I would appreciate any suggestions to speed up the gillespie module, both the Python and the Cython versions.

vumavu said...

Could you give the reference for the SEIR model example which you have taken here?

Unknown said...

@vumavu: This is a standard textbook epidemiological model. You can read about it on Wikipedia
http://en.wikipedia.org/wiki/Compartmental_models_in_epidemiology

vumavu said...

"Example of an SEIR model with two Infectious classes: subclinical(Is) and clinical(Ic)"

Where can I find about this particular example? I was browsing for this example. I could not find the reference any where.

Unknown said...

@vumavu: I have a paper with coleagues submitted to Plos One. And I am writing another one that uses this model. This particular variation is a good match for the epidemiology of Influenza.

vumavu said...

can you send me the paper which you send to Plos One?
my email: vumavu@gmail.com

Unknown said...

@Coehlo. Hi there. I have written in python examples of the exact ssa and tau-leap ssa, from the book of M. Keeling & P. Rohani "Modeling Infectious Diseases in Humans and Animals". You can find the specific programs in chapter 6 (6.3 to 6.6) either on the online material of the book @ http://modelinginfectiousdiseases.org/ or on the wiki of the website i am keeping @ http://wiki.deductivethinking.com/wiki/Python_Programs_for_Modelling_Infectious_Diseases_book

To my view in order to make an workable programming algorithm out of gillespie ssa needs a meta-programming approach, that will give the user the flexibility to try different scenarios, such as the classes of the individuals and enable more complex models. I didn't have the time to look at R implementation of gillespieSSA to see how it handles it.

Using numpy arrays is fast by default. I managed to optimize for my paper on S. typhimurium at pig farms on risk analysis (DOI:http://dx.doi.org/10.1111/j.1539-6924.2009.01274.x) the tau-leap method using Pyrex and parallel computing, but trying to optimize the ssa algorithm I had to leave some arrays and functions of numpy out leading to the same or worst results with the C translated code than with the Python code.

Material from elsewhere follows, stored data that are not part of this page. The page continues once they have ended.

(* ===== verification/CloudCalls.v ===== *)
(** * Calls to the cloud APIs

    What the reservation and cleanup code asks of AWS, GCE, Azure, OCI, docker and the other
    services it drives. None of these services is part of the repository: a cloud is any
    function that answers a call given the calls made before it and their answers, so answers
    may depend on time and on what the code did, and every call may fail. The calls and their
    answers, in order, are part of the state of an action. *)
From Stdlib Require Import Ascii String ZArith Lia.
From stdpp Require Import base decidable option strings numbers list.
From S2P Require Import Prelude.
From S2P Require Import PyString.
From S2P Require Import PyDict.
From S2P Require Import Effects.
Local Open Scope py_scope.

Module Cloud.
(** ** Tags *)

(** The values of the tags to look for: one value or a list of allowed ones. *)
Inductive tagval : Type := TStr (s : string) | TList (l : list string).
Abbreviation tags_dict := (list (string * tagval)) (only parsing).
(** The tags of a resource. *)
Abbreviation tags := (list (string * string)) (only parsing).

Definition tag_allows (v : tagval) (s : string) : bool :=
  match v with TStr s' => String.eqb s s' | TList l => bool_decide (s ∈ l) end.

#[export] Instance truthy_tagval : Truthy tagval :=
  λ v, match v with TStr s => truthy s | TList l => truthy l end.

(** Values of [NodeType] and the like as a list. *)
Definition tag_values (v : tagval) : list string := match v with TStr s => [s] | TList l => l end.

(** ** Resources *)
Record resource := Resource { r_id : string; r_name : string; r_tags : tags; r_state : string }.
(** An elastic IP and its association. *)
Record address := Address { a_allocation : string; a_association : option string }.
Record reservation := Reservation { cr_zone : string; cr_type : string; cr_id : string }.
Record group := Group { pg_name : string; pg_arn : string; pg_state : string }.
Record host := Host { h_id : string; h_zone : string; h_type : string }.
Record template := Template { lt_name : option string; lt_id : string }.

(** A test runner's instance on its provider: its tags (for GCE its metadata), the labels of a
    GCE instance, its public addresses and when it was created. *)
Inductive provider : Type := Aws | Gce | Azure | Oci.
#[export] Instance provider_eq_dec : EqDecision provider.
Proof. solve_decision. Defined.
Record rinstance := RInstance {
  ri_id : string; ri_name : string; ri_tags : tags; ri_labels : tags; ri_zone : string;
  ri_ips : list string; ri_created : option Z }.

(** A filter of the EC2 API: an attribute and its allowed values. *)
Record ec2_filter := Filter { f_name : string; f_values : list string }.

Inductive cexn : Type :=
  | ClientError | AssertionError | IndexError | KeyError | TypeError | ValueError | TimeoutError | EnvironmentError
  | CapacityReservationError | ParallelObjectException | VolumeAttached | OtherError.
#[export] Instance cexn_eq_dec : EqDecision cexn.
Proof. solve_decision. Defined.

(** ** Calls *)
Inductive call : Type :=
  | Sleep (seconds : Z)
  (* EC2, per region *)
  | DescribeReservations (region : string) (filters : list ec2_filter)
  | CreateReservation (region zone itype : string) (count minutes : Z) (group_arn : option string)
  | CancelReservation (region id : string)
  | DescribeOfferings (region : string) (itypes : list string)
  | DescribeGroups (region : string) (filters : list ec2_filter)
  | DeleteGroup (region name : string)
  | DescribeHosts (region : string) (ids : option (list string)) (filters : list ec2_filter)
  | AllocateHost (region zone itype : string) (quantity : Z) (t : tags)
  | ReleaseHosts (region : string) (ids : list string)
  | DescribeInstances (region : string) (filters : list ec2_filter)
  | TerminateInstance (region id : string)
  | DescribeSpotFleets (region : string)
  | CancelSpotFleets (region : string) (ids : list string)
  | DescribeAddresses (region : string) (filters : list ec2_filter)
  | DisassociateAddress (region association : string)
  | ReleaseAddress (region allocation : string)
  | DescribeSecurityGroups (region : string) (filters : list ec2_filter)
  | DeleteSecurityGroup (region id : string)
  | GetResources (region rtype : string) (filters : list (string * tagval))
  | DeleteLoadBalancer (region name : string)
  | DeleteStack (region name : string)
  | DescribeLaunchTemplates (region : string) (filters : list (string * tagval))
  | DeleteLaunchTemplate (region name_or_id : string)
  | ListEmrClusters (region : string)
  | TerminateJobFlow (region id : string)
  | DeleteKmsAlias (regions : list string) (alias : string)
  (* Kubernetes clusters *)
  | ListEksClusters (region : string)
  | DescribeEksCluster (region name : string)
  | DestroyEksCluster (region name : string)
  | ListGkeClusters (project : string)
  | DestroyGkeCluster (project name : string)
  | ListOrphanedGkeDisks (project : string)
  | DeleteGkeDisks (project zone : string) (names : list string)
  (* GCE *)
  | ListGceInstances (project : string)
  | DeleteGceInstance (project name zone : string)
  (* Azure, per provisioner: a test in a region *)
  | DiscoverAzureRegions (test_id : string) (regions : list string)
  | ListAzureInstances (region : string)
  | CleanupAzureRegion (region : string)
  | TerminateAzureInstance (region name : string)
  (* docker on this machine *)
  | CurrentContainerId
  | DockerInfo
  | ListContainers (labels : list string)
  | ReloadContainer (id : string)
  | RemoveContainer (id : string)
  | ListImages (labels : list string)
  | RemoveImage (id : string)
  (* OCI *)
  | ListOciInstances (region : string)
  | StopOciInstance (region id : string)
  | TerminateOciInstance (region id : string)
  | ListOciVolumes (region : string)
  | DeleteOciVolume (region id : string)
  (* reports and files of the run *)
  | TerminateInArgus (name : string)
  | ReportCosts (names : list string)
  | DeleteResolvedPlacement (test_id : string)
  (* the runners of tests *)
  | ListRunners (p : provider)
  | ReadTimeoutEvents (node : string) (test_id : option string)
  | TagRunner (p : provider) (id : string) (t : tags)
  | TerminateRunner (p : provider) (id : string)
  (* backends whose cleanup is not modelled *)
  | CleanBaremetal (t : tags_dict)
  | CleanScyllaCloud (t : tags_dict).

(** GCE instances have a zone, Azure provisioners are known by their region. *)
Record gce_instance := GceInstance { gi_resource : resource; gi_zone : string }.

Definition resp (c : call) : Type :=
  match c with
  | DescribeReservations _ _ => list reservation
  | CreateReservation _ _ _ _ _ _ => string
  | DescribeOfferings _ _ => list (string * string) (* instance type, zone *)
  | DescribeGroups _ _ => list group
  | DescribeHosts _ _ _ => list host
  | AllocateHost _ _ _ _ _ => list string
  | ReleaseHosts _ _ => bool (* some were not released *)
  | DescribeInstances _ _ | DescribeSpotFleets _ => list resource
  | DescribeAddresses _ _ => list address
  | DescribeSecurityGroups _ _ | GetResources _ _ _ => list string
  | DescribeLaunchTemplates _ _ => list template
  | ListEmrClusters _ => list resource
  | ListEksClusters _ => list string
  | DescribeEksCluster _ _ => resource
  | ListGkeClusters _ => list resource
  | ListOrphanedGkeDisks _ => list (string * list string)
  | ListGceInstances _ => list gce_instance
  | DiscoverAzureRegions _ _ => list string
  | ListAzureInstances _ | ListContainers _ | ListOciInstances _ | ListOciVolumes _ => list resource
  | CurrentContainerId => option string
  | ReloadContainer _ => resource
  | ListImages _ => list string
  | ListRunners _ => list rinstance
  | ReadTimeoutEvents _ _ => option string
  | _ => unit
  end.

Record event := Event { ev_call : call; ev_answer : outcome cexn (resp ev_call) }.

(** ** Actions *)
Section Actions.
Context {P : Type} (cloud : list event → ∀ c : call, outcome cexn (resp c)).

Record cstate := CState { hist : list event; own : P }.
Abbreviation action := (act cstate cexn).

Definition api (c : call) : action (resp c) :=
  λ s, let r := cloud (hist s) c in (CState (hist s ++ [Event c r]) (own s), r).

(** [time.sleep], which does not fail. *)
Definition pause (seconds : Z) : action unit :=
  λ s, (CState (hist s ++ [Event (Sleep seconds) (Ok tt)]) (own s), Ok tt).

Definition get_own {A} (f : P → A) : action A := gets (λ s, f (own s)).
Definition set_own (f : P → P) : action unit := modify (λ s, CState (hist s) (f (own s))).

(** [try: m except Exception: pass], for one exception or all of them. *)
Definition ignoring (which : cexn → bool) (m : action unit) : action unit :=
  try_except which m (λ _, ret tt).

(** [retrying(n=n, sleep_time=seconds, allowed_exceptions=(ClientError,))], which sleeps after
    its last attempt too. *)
Fixpoint retrying (n : nat) (seconds : Z) (m : action unit) : action unit :=
  match n with
  | O => ret tt
  | S n' =>
    try_except (λ x, match x with ClientError => true | _ => false end) m (λ x,
      bind (pause seconds) (λ _, match n' with O => raise x | S _ => retrying n' seconds m end))
  end.

(** A scan of regions that keeps what could be read, by region. *)
Fixpoint by_region {A} (scan : string → action A) (regions : list string) (found : list (string * A))
    : action (list (string * A)) :=
  match regions with
  | [] => ret found
  | region :: regions' =>
    bind (caught (scan region)) (λ r, by_region scan regions' (match r with Ok a => dict_set region a found | Err _ => found end))
  end.

(** What an action adds to the history. *)
Definition emits {A} (Q : event → Prop) (m : action A) : Prop :=
  ∀ s, ∃ new, hist (m s).1 = hist s ++ new ∧ Forall Q new.

Lemma emits_ret {A} Q (a : A) : emits Q (ret a).
Proof. intros s. exists []. by rewrite app_nil_r. Qed.
Lemma emits_raise {A} Q x : emits Q (raise (A := A) x).
Proof. intros s. exists []. by rewrite app_nil_r. Qed.
Lemma emits_get {A} Q (f : P → A) : emits Q (get_own f).
Proof. intros s. exists []. by rewrite app_nil_r. Qed.
Lemma emits_set Q f : emits Q (set_own f).
Proof. intros s. exists []. by rewrite app_nil_r. Qed.
Lemma emits_api (Q : event → Prop) c : (∀ h, Q (Event c (cloud h c))) → emits Q (api c).
Proof. intros H s. eexists. split; [done|]. by repeat constructor. Qed.

Lemma emits_pause (Q : event → Prop) z : Q (Event (Sleep z) (Ok tt)) → emits Q (pause z).
Proof. intros H s. eexists. split; [done|]. by repeat constructor. Qed.

(** A continuation only has to keep to [Q] for the answers that the first action gives. *)
Definition gives {A} (m : action A) (R : A → Prop) : Prop := ∀ s a, (m s).2 = Ok a → R a.

Lemma emits_bind {A B} Q (m : action A) (k : A → action B) R :
  emits Q m → gives m R → (∀ a, R a → emits Q (k a)) → emits Q (bind m k).
Proof.
  intros Hm Hg Hk s. destruct (Hm s) as (n1 & E1 & F1). specialize (Hg s). unfold bind. destruct (m s) as [s' [a|x]]; simpl in *.
  - destruct (Hk a (Hg a eq_refl) s') as (n2 & E2 & F2). exists (n1 ++ n2).
    rewrite E2, E1, <- (assoc_L (++)). split; [done|]. by apply Forall_app.
  - eauto.
Qed.
Lemma emits_bind_all {A B} Q (m : action A) (k : A → action B) :
  emits Q m → (∀ a, emits Q (k a)) → emits Q (bind m k).
Proof. intros Hm Hk. apply (emits_bind _ _ _ (λ _, True)); [done|by intros ?|auto]. Qed.

Lemma emits_for_each {A} Q (l : list A) (body : A → action unit) :
  (∀ x, x ∈ l → emits Q (body x)) → emits Q (for_each l body).
Proof.
  induction l as [|x l IH]; intros H; simpl; [apply emits_ret|].
  apply emits_bind_all; [apply H; left|]. intros _. apply IH. intros y Hy. apply H. by right.
Qed.

Lemma emits_try {A} Q which (m : action A) h : emits Q m → (∀ x, emits Q (h x)) → emits Q (try_except which m h).
Proof.
  intros Hm Hh s. destruct (Hm s) as (n1 & E1 & F1). unfold try_except.
  destruct (m s) as [s' [a|x]]; simpl in *; [eauto|]. destruct (which x); simpl; [|eauto].
  destruct (Hh x s') as (n2 & E2 & F2). exists (n1 ++ n2). rewrite E2, E1, <- (assoc_L (++)). split; [done|]. by apply Forall_app.
Qed.
Lemma emits_ignoring Q which m : emits Q m → emits Q (ignoring which m).
Proof. intros H. apply emits_try; [done|]. intros. apply emits_ret. Qed.
Lemma emits_retrying (Q : event → Prop) n z m : Q (Event (Sleep z) (Ok tt)) → emits Q m → emits Q (retrying n z m).
Proof.
  intros Hz Hm. induction n as [|n IH]; simpl; [apply emits_ret|]. apply emits_try; [done|]. intros x.
  apply emits_bind_all; [by apply emits_pause|]. intros _. destruct n; [apply emits_raise|done].
Qed.
Lemma emits_caught {A} Q (m : action A) : emits Q m → emits Q (caught m).
Proof. intros Hm s. destruct (Hm s) as (n & E & F). unfold caught. destruct (m s). eauto. Qed.
Lemma emits_weaken {A} (Q Q' : event → Prop) (m : action A) : (∀ e, Q e → Q' e) → emits Q m → emits Q' m.
Proof. intros H Hm s. destruct (Hm s) as (n & E & F). exists n. split; [done|]. by eapply Forall_impl. Qed.

Lemma gives_api (c : call) (R : resp c → Prop) : (∀ h a, cloud h c = Ok a → R a) → gives (api c) R.
Proof. intros H s a. apply H. Qed.
Lemma gives_ret {A} (a : A) (R : A → Prop) : R a → gives (ret a) R.
Proof. intros H s a' [= <-]. done. Qed.
Lemma gives_bind {A B} (m : action A) (k : A → action B) R R' :
  gives m R → (∀ a, R a → gives (k a) R') → gives (bind m k) R'.
Proof.
  intros Hm Hk s b. unfold bind. specialize (Hm s). destruct (m s) as [s' [a|x]]; [|done]. apply Hk. by apply Hm.
Qed.
Lemma gives_any {A} (m : action A) : gives m (λ _, True).
Proof. by intros s a. Qed.
Lemma gives_caught {A} (m : action A) R : gives m R → gives (caught m) (λ r, match r with Ok a => R a | Err _ => True end).
Proof. intros Hm s r. unfold caught. specialize (Hm s). destruct (m s) as [s' [a|x]]; intros [= <-]; [by apply Hm|done]. Qed.

Lemma emits_by_region {A} Q (scan : string → action A) regions found :
  (∀ region, emits Q (scan region)) → emits Q (by_region scan regions found).
Proof.
  intros H. revert found. induction regions as [|r regions IH]; intros found; simpl; [apply emits_ret|].
  apply emits_bind_all; [by apply emits_caught|]. intros []; apply IH.
Qed.

Lemma gives_by_region {A} (scan : string → action A) (R : string → A → Prop) regions found :
  (∀ region, gives (scan region) (R region)) → Forall (λ ra, R ra.1 ra.2) found →
  gives (by_region scan regions found) (Forall (λ ra, R ra.1 ra.2)).
Proof.
  intros H. revert found. induction regions as [|r regions IH]; intros found Hf s a; simpl; [by intros [= <-]|].
  unfold bind, caught. specialize (H r s). destruct (scan r s) as [s1 [x|x]]; simpl in *; apply IH; [|done].
  apply dict_set_Forall; [done|by apply H].
Qed.
End Actions.
Arguments cstate : clear implicits.

Create HintDb cloud.
#[export] Hint Resolve emits_ret emits_raise emits_get emits_set emits_bind_all emits_for_each emits_try
  emits_ignoring emits_caught : cloud.
End Cloud.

@ vumavu. Hi there. The theory of different infectious classes is gaining more respect time to time. These different classes may differ in observation or not of symptoms, duration of stage, different effect in transmission. ISVEE conference XII (2009) (http://blog.deductivethinking.com/?p=167) had examples of Salmonella and E. coli on this. There are published papers also on these (salmonella and e.coli in cattle and pig farms). I have also a paper published on S. typhimurium at pig farms on risk analysis (DOI:http://dx.doi.org/10.1111/j.1539-6924.2009.01274.x) using two different infectious classes with two different propagation rates. Other human diseases like hepatitis B are cases of two different rates of infection.

Unknown said...
This comment has been removed by the author.
Unknown said...
This comment has been removed by the author.
Unknown said...

@Ilias: First of all congratulatin on your effort to port the examples in Keeling&Rohani's book to Python and also release the code under GPL. Good Job!.

I took a look at the Tau-leap implementation and I am currently in the precess of trying to optimize it and also modify it so that it can be easily used for any kind of model. Given that the code is GPL licensed, I'll probably add the implementation to BIP (http://code.google.com/p/bayesian-inference/) which is where my Gillespie code is maintained (more specifically in the subpackage SDE). You are naturally welcome to contribute code directly to BIP if you want. If you feel inclined to do it, we should talk more over e-mail since the project's roadmap page is a bit outdated.

Regarding you idea of metaprogramming for implementing more complex models: I fully agree, and I also have a student that did just that to implement a 200+ reactions model, using BIP. She did it using string formatting + eval.

I also liked you paper on Risk Analysis.

Kimberly said...

hello friends I really liked this information, a few days ago I read something similar on a site called wound infections, I would like to receive updates on this issue, as it is very interesting, thanks!

బీపీ said...

Hi there,

Would mind explaining how you arrived at the tmat?

I see that it has to do with the reaction equations but cant quite get it easily.. .

u made my work much easier btw, thanks :)